INFORMATION SUPPLIED ▸

(** X19. A minus sign before a nonzero hex value is accepted by [strtoul],
    which negates modulo 2^64: [parse_color] gives -1 unless the
    magnitude [v] is within 2^24 of 2^64, where it gives 2^64 - v
    (so "-FFFFFFFFFFFFFFFF" reads as 1). *)
Theorem parse_color_negative_hex :
  forall ws pre h,
    all isspace ws = true -> In pre [""; "0x"; "0X"] ->
    all isxdigit h = true -> h <> "" -> 0 < digits_value 16 0 h ->
    let v := digits_value 16 0 h in
    parse_color (ws ++ "-" ++ pre ++ h) =
      if (2 ^ 64 - 2 ^ 24 <? v) && (v <=? ULONG_MAX) then 2 ^ 64 - v else -1.
Proof.
  intros ws pre h Hws Hpre Hh Hne Hpos v.
  assert (Hsg : In "-" [""; "+"; "-"]) by (simpl; auto).
  pose proof (strtoul16_token ws "-" pre h Hws Hsg Hpre Hh Hne) as Hs.
  pose proof (find_color_token _ (token_chars ws "-" pre h Hws Hsg Hpre Hh)) as Hf.
  fold v in Hs. cbn [String.eqb Ascii.eqb Bool.eqb] in Hs.
  assert (Hne' : ws ++ "-" ++ pre ++ h <> "")
    by (apply append_nonempty; discriminate).
  rewrite (parse_color_consumed _ _ Hf Hs Hne').
  unfold ULONG_MAX in *. fold v in Hpos.
  assert (E64 : 2 ^ 64 = 18446744073709551616) by reflexivity.
  assert (E24 : 2 ^ 24 = 16777216) by reflexivity.
  rewrite !E64, E24 in *.
  destruct (Z.ltb_spec (18446744073709551616 - 1) v).
  - rewrite (proj2 (Z.leb_gt v _)) by lia. rewrite andb_false_r. reflexivity.
  - rewrite (proj2 (Z.leb_le v _)) by lia. rewrite andb_true_r.
    assert (M : (- v) mod 18446744073709551616 = 18446744073709551616 - v)
      by (symmetry; apply Z.mod_unique with (-1); lia).
    rewrite M.
    destruct (Z.ltb_spec (18446744073709551616 - 16777216) v);
      [rewrite (proj2 (Z.ltb_ge 16777215 _)) by lia
      |rewrite (proj2 (Z.ltb_lt 16777215 _)) by lia]; reflexivity.
Qed.

(** ** Duration suffixes *)

(** X20. A duration in which [strtof] finds no number reads as 0 when it
    is exactly "s" or "ms" (0 seconds) and as -1 otherwise. *)
Theorem duration_without_number :
  forall s, lex_float s = None ->
    parse_duration s = Some (if streq s "s" || streq s "ms" then 0 else -1).
Proof.
  intros s H. unfold parse_duration, strtof. rewrite H. unfold streq.
  destruct (String.eqb_spec s "") as [->|_]; [reflexivity|].
  destruct (String.eqb_spec s "s") as [->|_]; [vm_compute; reflexivity|].
  destruct (String.eqb_spec s "ms") as [->|_]; [vm_compute; reflexivity|].
  reflexivity.
Qed.


(** ** Witnesses of the further properties *)

Lemma duration_integer_exact_witness :
  -1000 <= 150 <= 69999 /\ parse_duration (string_of_Z 150) = Some 150.
Proof. split; [lia|]. apply (duration_integer_exact 150). lia. Defined.

Lemma duration_seconds_exact_witness :
  -100 <= 2 <= 999 /\ parse_duration (string_of_Z 2 ++ "s") = Some 200.
Proof. split; [lia|]. apply (duration_seconds_exact 2). lia. Defined.

Lemma duration_milliseconds_exact_witness :
  -1000 <= 1500 <= 29999 /\ parse_duration (string_of_Z 1500 ++ "ms") = Some 150.
Proof. split; [lia|]. apply (duration_milliseconds_exact 1500). lia. Defined.


Lemma fade_report_witness :
  getopt ["c"; "00ff80"; "2s"] = Operands ["c"; "00ff80"; "2s"] /\
  parse_duration "2s" = Some 200 /\
  main true ["blink"; "c"; "00ff80"; "2s"] =
    Exit 0 {| out := [1; 99; 0; 255; 128; 0; 200; 0; 0]; err := [] |}.
Proof.
  split; [reflexivity|]. split; [vm_compute; reflexivity|].
  exact (fade_report "blink" ["c"; "00ff80"; "2s"] "00ff80" "2s" 200 eq_refl
           ltac:(vm_compute; discriminate) ltac:(vm_compute; reflexivity) ltac:(lia)).
Defined.

Lemma serverdown_report_witness :
  getopt ["D"; "1"; "600"] = Operands ["D"; "1"; "600"] /\
  parse_duration "600" = Some 600 /\
  main true ["blink"; "D"; "1"; "600"] =
    Exit 0 {| out := [1; 68; 1; 2; 88; 0; 0; 0; 0]; err := [] |}.
Proof.
  split; [reflexivity|]. split; [vm_compute; reflexivity|].
  exact (serverdown_report "blink" ["D"; "1"; "600"] "1" "600" 600 eq_refl
           ltac:(vm_compute; reflexivity) ltac:(lia)).
Defined.

Lemma pattern_falls_through_fade_witness :
  atoi "3" = 3 /\
  main true ["blink"; "P"; "green"; "1s"; "3"] =
    match main true ["blink"; "c"; "green"; "1s"] with
    | Exit 0 w => Exit 0 {| out := set_nth (set_nth (out w) 1 80) 7 3; err := err w |}
    | o => o
    end.
Proof.
  split; [reflexivity|].
  exact (pattern_falls_through_fade true "blink" ["P"; "green"; "1s"; "3"] ["c"; "green"; "1s"]
           "green" "1s" "3" eq_refl eq_refl ltac:(vm_compute; split; discriminate)).
Defined.

Lemma first_option_decides_witness :
  main true ["blink"; "n"; "red"; "-h"; "-c"] = main true ["blink"; "-h"].
Proof.
  exact (first_option_decides true "blink" ["n"; "red"] "h"%char "" ["-c"]
           ltac:(repeat constructor) ltac:(discriminate)).
Defined.

Lemma double_dash_ends_options_witness :
  main true ["blink"; "--"; "n"; "-h"] = run true ["n"; "-h"].
Proof.
  exact (double_dash_ends_options true "blink" [] ["n"; "-h"] (Forall_nil _)).
Defined.


Lemma unknown_command_witness :
  main true ["blink"; "x"; "red"] = fail "unknown command 'x'. Try 'blink -h' for help.".
Proof.
  apply (unknown_command true "blink" ["x"; "red"] "x"%char ["red"] eq_refl).
  simpl. intros H. repeat (destruct H as [H|H]; [discriminate H|]). exact H.
Defined.


Lemma undefined_only_from_duration_witness :
  main true ["blink"; "c"; "red"; "1e10"] = Undefined /\
  exists c args, getopt ["c"; "red"; "1e10"] = Operands (String c "" :: args) /\
    In c ["c"; "D"; "P"]%char /\ parse_duration (nth 1 args "") = None.
Proof.
  split; [vm_compute; reflexivity|].
  apply (undefined_only_from_duration true "blink" ["c"; "red"; "1e10"]).
  vm_compute. reflexivity.
Defined.

Lemma pattern_position_checked_first_witness :
  atoi "12" = 12 /\
  main true ["blink"; "P"; "red"; "1e10"; "12"] = fail ("invalid position " ++ string_of_Z 12).
Proof.
  split; [reflexivity|].
  apply (pattern_position_checked_first true "blink" ["P"; "red"; "1e10"; "12"] "red" "1e10" "12");
    [reflexivity|right; vm_compute; reflexivity].
Defined.

Lemma negative_duration_rejected_witness :
  getopt ["--"; "D"; "1"; "-5"] = Operands ["D"; "1"; "-5"] /\
  parse_duration "-5" = Some (-1) /\
  main true ["blink"; "--"; "D"; "1"; "-5"] = fail "invalid duration".
Proof.
  split; [reflexivity|]. split; [vm_compute; reflexivity|].
  exact (negative_duration_rejected true "blink" ["--"; "D"; "1"; "-5"] "D"%char "1" "-5" (-1)
           ltac:(simpl; auto) eq_refl ltac:(vm_compute; reflexivity) ltac:(lia)).
Defined.

Lemma parse_color_hex_roundtrip_witness :
  format_X6 0x00FF80 = "00FF80" /\ parse_color (format_X6 0x00FF80) = 0x00FF80.
Proof.
  split; [reflexivity|]. apply parse_color_hex_roundtrip. lia.
Defined.

Lemma parse_color_negative_hex_witness :
  parse_color ("" ++ "-" ++ "" ++ "FFFFFFFFFFFFFFFF") = 1 /\
  parse_color (" " ++ "-" ++ "0x" ++ "1") = -1.
Proof.
  split.
  - exact (parse_color_negative_hex "" "" "FFFFFFFFFFFFFFFF" eq_refl ltac:(simpl; auto)
             eq_refl ltac:(discriminate) ltac:(vm_compute; reflexivity)).
  - exact (parse_color_negative_hex " " "0x" "1" eq_refl ltac:(simpl; auto)
             eq_refl ltac:(discriminate) ltac:(vm_compute; reflexivity)).
Defined.

Lemma duration_without_number_witness :
  lex_float "s" = None /\ parse_duration "s" = Some 0 /\
  lex_float "soon" = None /\ parse_duration "soon" = Some (-1).
Proof.
  split; [vm_compute; reflexivity|]. split.
  { exact (duration_without_number "s" ltac:(vm_compute; reflexivity)). }
  split; [vm_compute; reflexivity|].
  exact (duration_without_number "soon" ltac:(vm_compute; reflexivity)).
Defined.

YOUR TASK ▸
Take from the listing every line in which the word "strtof" appears.

ANSWER TO THE PROBLEM ▸
(** X20. A duration in which [strtof] finds no number reads as 0 when it
  intros s H. unfold parse_duration, strtof. rewrite H. unfold streq.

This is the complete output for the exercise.